▶ _Information shown_:
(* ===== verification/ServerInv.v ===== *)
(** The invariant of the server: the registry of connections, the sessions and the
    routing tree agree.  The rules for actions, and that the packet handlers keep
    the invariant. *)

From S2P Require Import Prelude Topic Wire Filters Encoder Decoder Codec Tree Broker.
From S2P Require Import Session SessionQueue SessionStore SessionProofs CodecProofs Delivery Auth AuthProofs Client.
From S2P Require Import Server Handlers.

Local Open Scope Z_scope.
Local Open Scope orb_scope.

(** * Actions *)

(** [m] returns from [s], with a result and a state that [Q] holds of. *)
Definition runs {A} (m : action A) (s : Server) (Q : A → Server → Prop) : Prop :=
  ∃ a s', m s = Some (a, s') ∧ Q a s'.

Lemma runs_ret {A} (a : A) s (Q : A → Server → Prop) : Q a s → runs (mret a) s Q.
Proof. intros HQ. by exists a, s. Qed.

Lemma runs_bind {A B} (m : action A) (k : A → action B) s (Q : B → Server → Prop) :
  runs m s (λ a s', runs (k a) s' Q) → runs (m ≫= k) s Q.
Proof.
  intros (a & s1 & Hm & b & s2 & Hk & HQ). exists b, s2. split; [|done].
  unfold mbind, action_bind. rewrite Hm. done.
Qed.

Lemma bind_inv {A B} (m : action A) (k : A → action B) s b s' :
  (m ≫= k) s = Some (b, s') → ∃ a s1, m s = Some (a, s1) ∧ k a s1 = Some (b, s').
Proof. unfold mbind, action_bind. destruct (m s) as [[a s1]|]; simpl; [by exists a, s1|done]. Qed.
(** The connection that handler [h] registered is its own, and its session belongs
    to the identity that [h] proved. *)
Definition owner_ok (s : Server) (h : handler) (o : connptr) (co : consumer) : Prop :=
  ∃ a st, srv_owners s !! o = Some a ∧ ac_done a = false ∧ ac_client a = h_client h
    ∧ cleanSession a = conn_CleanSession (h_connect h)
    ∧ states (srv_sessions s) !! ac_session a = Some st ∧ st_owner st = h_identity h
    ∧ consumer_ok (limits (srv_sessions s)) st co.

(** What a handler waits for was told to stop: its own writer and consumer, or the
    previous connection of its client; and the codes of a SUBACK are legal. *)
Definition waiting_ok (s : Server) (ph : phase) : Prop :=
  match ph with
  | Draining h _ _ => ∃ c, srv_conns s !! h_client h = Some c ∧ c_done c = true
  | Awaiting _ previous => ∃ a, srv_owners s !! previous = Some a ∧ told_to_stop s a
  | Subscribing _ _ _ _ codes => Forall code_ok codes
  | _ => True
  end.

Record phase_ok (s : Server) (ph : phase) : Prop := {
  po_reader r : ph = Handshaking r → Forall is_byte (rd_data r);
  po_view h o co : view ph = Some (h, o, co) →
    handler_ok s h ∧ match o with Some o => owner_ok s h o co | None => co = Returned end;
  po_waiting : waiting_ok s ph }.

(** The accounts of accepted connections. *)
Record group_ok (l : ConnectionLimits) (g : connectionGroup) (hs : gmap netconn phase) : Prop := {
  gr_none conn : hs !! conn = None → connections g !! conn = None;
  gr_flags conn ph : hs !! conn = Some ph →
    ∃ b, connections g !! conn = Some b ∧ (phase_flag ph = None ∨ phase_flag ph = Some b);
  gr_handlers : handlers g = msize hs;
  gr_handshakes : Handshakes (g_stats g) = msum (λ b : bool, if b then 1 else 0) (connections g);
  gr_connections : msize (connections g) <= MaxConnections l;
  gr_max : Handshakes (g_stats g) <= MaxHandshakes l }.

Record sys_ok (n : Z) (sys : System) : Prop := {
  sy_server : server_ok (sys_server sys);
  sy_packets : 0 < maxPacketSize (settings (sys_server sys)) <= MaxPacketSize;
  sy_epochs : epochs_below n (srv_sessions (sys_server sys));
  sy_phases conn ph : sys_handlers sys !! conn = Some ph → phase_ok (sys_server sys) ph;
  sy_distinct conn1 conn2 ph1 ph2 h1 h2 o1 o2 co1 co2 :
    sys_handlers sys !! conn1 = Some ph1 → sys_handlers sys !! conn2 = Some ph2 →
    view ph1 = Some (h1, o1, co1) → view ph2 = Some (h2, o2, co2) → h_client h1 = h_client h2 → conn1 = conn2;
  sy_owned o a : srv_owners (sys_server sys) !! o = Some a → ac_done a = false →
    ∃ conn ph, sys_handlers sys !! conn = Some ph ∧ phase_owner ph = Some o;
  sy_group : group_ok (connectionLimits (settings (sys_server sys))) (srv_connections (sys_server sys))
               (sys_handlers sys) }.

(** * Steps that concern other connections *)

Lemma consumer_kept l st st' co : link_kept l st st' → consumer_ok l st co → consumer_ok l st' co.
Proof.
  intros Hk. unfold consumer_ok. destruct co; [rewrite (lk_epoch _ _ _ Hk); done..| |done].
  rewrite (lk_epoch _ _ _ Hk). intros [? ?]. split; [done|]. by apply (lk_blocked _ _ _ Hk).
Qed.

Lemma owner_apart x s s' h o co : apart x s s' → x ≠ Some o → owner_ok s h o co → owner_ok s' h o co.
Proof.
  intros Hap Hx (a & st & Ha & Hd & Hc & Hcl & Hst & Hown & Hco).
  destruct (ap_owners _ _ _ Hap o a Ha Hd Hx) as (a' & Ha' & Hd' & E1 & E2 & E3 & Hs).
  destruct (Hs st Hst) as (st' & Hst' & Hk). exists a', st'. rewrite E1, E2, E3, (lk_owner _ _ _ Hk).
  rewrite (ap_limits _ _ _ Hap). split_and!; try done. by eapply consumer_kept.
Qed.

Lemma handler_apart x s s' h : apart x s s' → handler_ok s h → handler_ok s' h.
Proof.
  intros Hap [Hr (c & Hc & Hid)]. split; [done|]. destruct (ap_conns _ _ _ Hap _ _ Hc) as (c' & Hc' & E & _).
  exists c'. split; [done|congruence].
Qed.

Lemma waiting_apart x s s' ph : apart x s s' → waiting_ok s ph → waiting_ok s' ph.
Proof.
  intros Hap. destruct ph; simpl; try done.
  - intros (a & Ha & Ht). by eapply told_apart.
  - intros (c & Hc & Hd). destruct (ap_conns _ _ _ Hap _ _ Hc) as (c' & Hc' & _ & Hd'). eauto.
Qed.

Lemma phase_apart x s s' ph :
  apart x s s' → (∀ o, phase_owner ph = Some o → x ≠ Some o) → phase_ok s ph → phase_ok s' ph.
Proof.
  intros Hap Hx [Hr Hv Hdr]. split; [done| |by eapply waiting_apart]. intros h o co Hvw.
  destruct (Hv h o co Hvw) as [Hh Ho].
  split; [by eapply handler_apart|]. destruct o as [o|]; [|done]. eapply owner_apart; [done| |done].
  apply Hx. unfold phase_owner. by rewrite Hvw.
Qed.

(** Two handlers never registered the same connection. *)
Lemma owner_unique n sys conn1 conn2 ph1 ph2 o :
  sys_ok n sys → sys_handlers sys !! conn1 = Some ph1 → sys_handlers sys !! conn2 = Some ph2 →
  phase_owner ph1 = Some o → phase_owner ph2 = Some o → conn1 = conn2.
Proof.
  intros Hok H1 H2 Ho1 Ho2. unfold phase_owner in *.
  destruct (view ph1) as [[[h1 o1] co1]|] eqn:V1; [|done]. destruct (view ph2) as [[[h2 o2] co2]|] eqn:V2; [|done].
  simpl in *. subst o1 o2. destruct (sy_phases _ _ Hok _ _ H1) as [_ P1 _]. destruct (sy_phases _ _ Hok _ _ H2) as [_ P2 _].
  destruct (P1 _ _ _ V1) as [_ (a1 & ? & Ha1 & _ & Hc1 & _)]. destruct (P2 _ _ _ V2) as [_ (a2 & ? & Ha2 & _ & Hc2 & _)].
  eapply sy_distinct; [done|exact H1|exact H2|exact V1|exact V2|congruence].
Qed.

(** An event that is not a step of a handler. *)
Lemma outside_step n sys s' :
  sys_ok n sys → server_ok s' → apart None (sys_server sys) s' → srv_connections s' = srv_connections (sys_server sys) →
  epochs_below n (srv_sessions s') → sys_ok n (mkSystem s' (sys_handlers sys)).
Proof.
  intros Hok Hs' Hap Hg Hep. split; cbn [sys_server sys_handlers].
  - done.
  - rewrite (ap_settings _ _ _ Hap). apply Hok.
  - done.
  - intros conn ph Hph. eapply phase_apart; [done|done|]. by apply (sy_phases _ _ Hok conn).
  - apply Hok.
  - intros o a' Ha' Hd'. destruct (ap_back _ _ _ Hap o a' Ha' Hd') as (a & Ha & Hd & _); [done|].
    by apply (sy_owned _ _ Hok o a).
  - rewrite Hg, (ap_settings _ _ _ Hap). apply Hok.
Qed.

▶ _What you need to do_:
Go through the listing above and return each line that includes the word "match".

▶ _Solution to this problem_:
  match ph with
    handler_ok s h ∧ match o with Some o => owner_ok s h o co | None => co = Returned end;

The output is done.